19 June 2015
Queensland Country Life
THE appointment of Daryl Quinlivan to run the Department of Agriculture brings to an end the unfortunate saga that resulted in the ousting of a very decent public servant, Paul Grimes, in March.
Tony Abbott announced Quinlivan’s appointment last Thursday and he started on Friday.
That it has taken months to replace Grimes indicates how seriously the secretary of the Department of the Prime Minister and Cabinet, Michael Thawley, has taken his legislated role in recommending a successor to the Prime Minister.
Thawley spent a lot of time behind the scenes during and after the Grimes debacle, canvassing opinions across the agricultural sector and its attendant lobbies and getting on top of the issues.
Time will tell how good Thawley’s matchmaking skills are. But if the relationship falls short, Minister for Agriculture Barnaby Joyce will be seen as worse than careless with his secretaries.
Quinlivan is the third Agriculture secretary in 20 months, although it was not Joyce’s fault that Andrew Metcalfe, who would have suited him well, was, shockingly, sacked by the incoming Abbott government.
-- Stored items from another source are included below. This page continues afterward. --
(* ===== verification/Handshake.v ===== *)
(** * The Standalone Mode handshake (handshake.rs)

    The replay cache, the key schedule, the two state machines and session
    resumption.  Random draws ([os_random_array], [OsRng]) and the clock are
    arguments of the step that reads them.  A step returns the machine
    afterwards with its outcome: an error leaves it failed. *)

From stdpp Require Import gmap.
From S2P Require Import Prelude Cbor Wire Crypto Identity HandshakeMsg.
#[local] Open Scope Z_scope.

(** handshake.rs 26-26 [TH1_DOMAIN] *)
Definition TH1_DOMAIN : bytes := lit "RTP2-HS-TH1-v1".
(** handshake.rs 27-27 [TH2_DOMAIN] *)
Definition TH2_DOMAIN : bytes := lit "RTP2-HS-TH2-v1".
(** handshake.rs 28-28 [SALT_DOMAIN] *)
Definition SALT_DOMAIN : bytes := lit "RTP2-HYBRID-SALT-v1".
(** handshake.rs 31-31 [TIMESTAMP_WINDOW_SECS] *)
Definition TIMESTAMP_WINDOW_SECS : Z := 300.
(** handshake.rs 33-33 [REPLAY_CACHE_CAP] *)
Definition REPLAY_CACHE_CAP : Z := 4096.

(** handshake.rs 68-71 [Role] *)
Inductive Role : Type := RoleInitiator | RoleResponder.
(** handshake.rs 74-86 [SessionKeys] *)
Record SessionKeys : Type := mkSession {
  role : Role;
  s_handshake_prk : bytes;
  s_th2 : bytes;
  s_control_key_c2s : bytes;
  s_control_key_s2c : bytes;
  s_transfer_wrap_key : bytes;
  s_session_resumption_secret : bytes;
  peer : DevicePublic;
  peer_endpoint_id : bytes
}.

(** ** Replay cache *)
(** handshake.rs 94-97 [ReplayCache] *)
Record ReplayCache : Type := mkCache { seen : gset bytes; order : list bytes }.
(** [ReplayCache::default()] *)
Definition empty_cache : ReplayCache := mkCache ∅ [].
(** handshake.rs 100-115 [ReplayCache::check_and_insert] *)
Definition check_and_insert (device_id nonce : bytes) (c : ReplayCache) : bool * ReplayCache :=
  let key := device_id ++ nonce in
  if bool_decide (key ∈ seen c) then (false, c) else
  let c1 := if REPLAY_CACHE_CAP <=? len (order c)
            then match order c with
                 | old :: rest => mkCache (seen c ∖ {[old]}) rest
                 | [] => c
                 end
            else c in
  (true, mkCache ({[key]} ∪ seen c1) (order c1 ++ [key])).

(** ** Key schedule *)
(** handshake.rs 442-451 [DerivedKeys] *)
Record DerivedKeys : Type := mkDerived {
  handshake_prk : bytes;
  client_finished_key : bytes;
  server_finished_key : bytes;
  control_key_c2s : bytes;
  control_key_s2c : bytes;
  transfer_wrap_key : bytes;
  session_resumption_secret : bytes
}.

Section Schedule.
Context {P : Primitives} {K : PkPrimitives}.

(** [(ss.len() as u16).to_be_bytes()] and the secret. *)
Definition framed (ss : bytes) : bytes := be_bytes 2 (wrap 16 (len ss)) ++ ss.
(** handshake.rs 455-482 [derive_keys] *)
Definition derive_keys (ch sh_wo_sig cf_bare th2 ss_x ss_pq_a ss_pq_b : bytes) : DerivedKeys :=
  let salt := sha384 [SALT_DOMAIN; ch; sh_wo_sig; cf_bare] in
  let ikm := framed ss_x ++ framed ss_pq_a ++ framed ss_pq_b in
  let prk := hkdf_extract salt ikm in
  mkDerived prk
    (hkdf_expand 48 prk [lit "RTP2 client finished v1"; th2])
    (hkdf_expand 48 prk [lit "RTP2 server finished v1"; th2])
    (hkdf_expand 32 prk [lit "RTP2 control c2s v1"; th2])
    (hkdf_expand 32 prk [lit "RTP2 control s2c v1"; th2])
    (hkdf_expand 32 prk [lit "RTP2 transfer wrap v1"; th2])
    (hkdf_expand 48 prk [lit "RTP2 resumption v1"; th2]).
(** handshake.rs 492-499 [x25519_agree] *)
Definition x25519_agree (secret peer_pk : bytes) : result HandshakeError bytes :=
  let shared := x25519 secret peer_pk in
  if bytes_eqb shared (replicate 32 0) then Err InvalidKey else Ok shared.

(** The session both roles build from the derived keys. *)
Definition session (r : Role) (k : DerivedKeys) (th2 : bytes) (p : DevicePublic) (endpoint : bytes) : SessionKeys :=
  mkSession r (handshake_prk k) th2 (control_key_c2s k) (control_key_s2c k) (transfer_wrap_key k)
    (session_resumption_secret k) p endpoint.
Definition finished_mac_b (k : DerivedKeys) (th2 mac_a : bytes) : bytes :=
  hmac_sha384 (server_finished_key k) (sha384 [th2; mac_a]).

(** ** Initiator *)
(** handshake.rs 511-527 [InitiatorState] *)
Inductive InitiatorState : Type :=
| AwaitServerHello (ex_secret : bytes) (kem : MlKemKeyPair) (ch_bytes expected_peer_endpoint : bytes)
| AwaitServerFinish (keys : DerivedKeys) (th2 finished_mac_a : bytes) (p : DevicePublic) (endpoint : bytes)
| InitiatorDone
| InitiatorFailed.
(** handshake.rs 505-508 [Initiator] *)
Record Initiator : Type := mkInitiator { i_identity : DeviceIdentity; i_state : InitiatorState }.

(** The draws of [start] and the clock it reads. *)
Record StartDraws : Type := mkStartDraws {
  sd_ex_secret : bytes; sd_kem_seed : bytes; sd_nonce : bytes; sd_now : Z }.

(** handshake.rs 540-553 [Initiator::start] *)
Definition client_hello (identity : DeviceIdentity) (local_endpoint_id : bytes) (d : StartDraws) : ClientHello :=
  mkClientHello PROTOCOL_MINOR MODE_STANDALONE ALPN [SUITE_ID] (sd_nonce d) (x25519_public (sd_ex_secret d))
    (kem_public (kem_generate (sd_kem_seed d))) true 1 (public identity) local_endpoint_id (sd_now d).
(** handshake.rs 532-567 [Initiator::start] *)
Definition start (identity : DeviceIdentity) (local_endpoint_id expected_peer_endpoint : bytes) (d : StartDraws)
  : result HandshakeError (Initiator * bytes) :=
  let* ch_bytes := encode_client_hello (client_hello identity local_endpoint_id d) in
  Ok (mkInitiator identity (AwaitServerHello (sd_ex_secret d) (kem_generate (sd_kem_seed d)) ch_bytes
                              expected_peer_endpoint), ch_bytes).

(** The checks of the ServerHello, in order.
    handshake.rs 583-600 [Initiator::on_server_hello] *)
Definition check_server_hello (sh : ServerHello) (expected_peer_endpoint : bytes) : result HandshakeError unit :=
  if negb (sh_selected_minor sh =? PROTOCOL_MINOR) then Err UnsupportedVersion else
  if negb (sh_handshake_mode sh =? MODE_STANDALONE) || negb (bytes_eqb (sh_alpn sh) ALPN) then Err PolicyViolation else
  if negb (sh_selected_suite sh =? SUITE_ID) then Err UnsupportedSuite else
  if negb (bytes_eqb (sh_endpoint_id sh) expected_peer_endpoint) then Err EndpointMismatch else
  Ok tt.
(** [encapsulated] is the draw of the encapsulation, [signed] that of the
    signature.  handshake.rs 582-648 [Initiator::on_server_hello] *)
Definition answer_server_hello (identity : DeviceIdentity) (ex_secret : bytes) (kem : MlKemKeyPair)
    (ch_bytes expected_peer_endpoint encapsulated signed sh_bytes : bytes)
  : result HandshakeError (bytes * InitiatorState) :=
  let* sh := decode_server_hello sh_bytes in
  let* _ := check_server_hello sh expected_peer_endpoint in
  let* sh_wo_sig := encode_server_hello sh false in
  let th1 := sha384 [TH1_DOMAIN; ch_bytes; sh_wo_sig] in
  let* signature := (match sh_signature sh with Some s => Ok s | None => Err Decode end) in
  let* _ := map_err (fun _ => InvalidSignature) (hybrid_verify (sh_cert sh) th1 signature) in
  let* ss_x := x25519_agree ex_secret (sh_ex_pk sh) in
  let* ss_pq_a := try (decapsulate kem (sh_ct_to_a sh)) in
  let* '(ct_to_b, ss_pq_b) := try (mlkem_encapsulate (sh_kem_pk sh) encapsulated) in
  if negb (len ct_to_b =? MLKEM768_CIPHERTEXT_LEN) then Err InvalidKey else
  let* sh_full := encode_server_hello sh true in
  let* cf_bare := encode_bare ct_to_b in
  let th2 := sha384 [TH2_DOMAIN; ch_bytes; sh_full; cf_bare] in
  let keys := derive_keys ch_bytes sh_wo_sig cf_bare th2 ss_x ss_pq_a ss_pq_b in
  let* signature := map_err (fun _ => InvalidSignature) (hybrid_sign identity th2 signed) in
  let finished_mac_a := hmac_sha384 (client_finished_key keys) th2 in
  let* cf_bytes := encode_full (mkClientFinish ct_to_b (Some signature) (Some finished_mac_a)) in
  Ok (cf_bytes, AwaitServerFinish keys th2 finished_mac_a (sh_cert sh) (sh_endpoint_id sh)).
(** handshake.rs 570-649 [Initiator::on_server_hello] *)
Definition on_server_hello (encapsulated signed : bytes) (i : Initiator) (sh_bytes : bytes)
  : result HandshakeError bytes * Initiator :=
  let failed := mkInitiator (i_identity i) InitiatorFailed in
  match i_state i with
  | AwaitServerHello ex_secret kem ch_bytes expected =>
    match answer_server_hello (i_identity i) ex_secret kem ch_bytes expected encapsulated signed sh_bytes with
    | Ok (cf, st) => (Ok cf, mkInitiator (i_identity i) st)
    | Err e => (Err e, failed)
    | Panic => (Panic, failed)
    end
  | _ => (Err State, failed)
  end.
(** handshake.rs 652-687 [Initiator::on_server_finish] *)
Definition on_server_finish (i : Initiator) (sf_bytes : bytes) : result HandshakeError SessionKeys * Initiator :=
  let failed := mkInitiator (i_identity i) InitiatorFailed in
  match i_state i with
  | AwaitServerFinish keys th2 finished_mac_a p endpoint =>
    match decode_server_finish sf_bytes with
    | Ok mac_b =>
      if negb (ct_eq mac_b (finished_mac_b keys th2 finished_mac_a)) then (Err InvalidMac, failed) else
      (Ok (session RoleInitiator keys th2 p endpoint), mkInitiator (i_identity i) InitiatorDone)
    | Err e => (Err e, failed)
    | Panic => (Panic, failed)
    end
  | _ => (Err State, failed)
  end.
A former deputy secretary at Agriculture and then Communications, who has been head of office at the Productivity Commission since 2012, Quinlivan may well be better equipped than Grimes to handle his volatile and dogmatic minister.
But please don’t imagine he will be any less protective of his staff.
He is a fine public servant and a straight shooter who is not afraid to step up when he sees a colleague treated shabbily.
At the Productivity Commission (and earlier at Communications) he worked for the chairman, Peter Harris, one of the best relationship managers in the public service.
Quinlivan’s time at the commission can also have only strengthened his approach to policy because it is immersed in producing independent evidence-based policy.
You mightn’t like what they recommend, but you have to respect their rigour.
From July 1, the Agriculture portfolio will consist of the department; two statutory authorities (the Australian Fisheries Management Authority and the Australian Pesticides and Veterinary Medicines Authority; four research and development corporations, Cotton, Fisheries, Grains, and Rural Industries; and one entity, the Australian Grape and Wine Authority, that acts both as regulator and as an R&D corporation.
The department has two “outcomes”, which, in a (miniscule) nutshell, cover the Australian agricultural, food and fibre industries; and animal and plant health, including quarantine. It administers appropriations of $1.2 billion; costs $716.6 million to operate; and will have 4179 department staff in 2015-16 (4712 across the whole portfolio).
Quinlivan has taken over from the well-regarded acting secretary Phillip Glyde, the deputy who has done the heavy lifting since Grimes departed, including navigating the “Pistol and Boo” affair – the undeclared arrival of Johnny Depp’s dogs.
Glyde also faced a rerun at the recent Senate estimates of the events surrounding the alterations to Hansard of Joyce’s evidence about the interim farm household allowance (we won’t bore you with the details) that triggered the Grimes departure.
And he fielded diplomatically the issue of the long overdue white paper on agriculture competitiveness – run out of PM&C but mostly funded by Agriculture to the tune of $2.6 million – whose outline, he said, was going through the cabinet and whose spending measures would have to be offset by departmental savings.
There may have been a slight frisson in the room when the chairman, NSW Liberal Bill Heffernan, said, “I would hope that the paper is not a patsy paper and it does have room for a bit of a contest and a blue or two.”
Heffernan was keen to know who was on the taskforce. “I’d be interested to see whether dirt under the fingernails comes into it,” he said. “Are there people on it, from people who can cut the nuts out of a bull to the scientist who knows what BSE [bovine spongiform encephalopathy] will do to you?”
Glyde agreed to provide a list.
Then there was the slight matter of moving a few of the R&D corporations out of Canberra, something Joyce wants but Finance apparently doesn’t.
Moving agencies out of Canberra is rarely efficient. As well as creating dead rent, they tend to end up with a split or duplicated presence in the capital because, funnily enough, ministers want officers within reach of Parliament House.
But there is no reason why Quinlivan should not have a clean transition to the job of secretary. With the resources boom over and the government looking to invest in the north with imminent decisions drawn from the white papers on Northern Australia, agriculture and water, stability is important in the federal administration of the agriculture sector.
It is, after all, likely to underpin even more of Australia’s export fortunes, especially if the “feed Asia” push comes to pass now the free trade agreement with China is a reality.
The department, with its long-term understanding of the sector, can’t afford to be sidelined – and is a valuable resource that the government can’t afford to sideline either.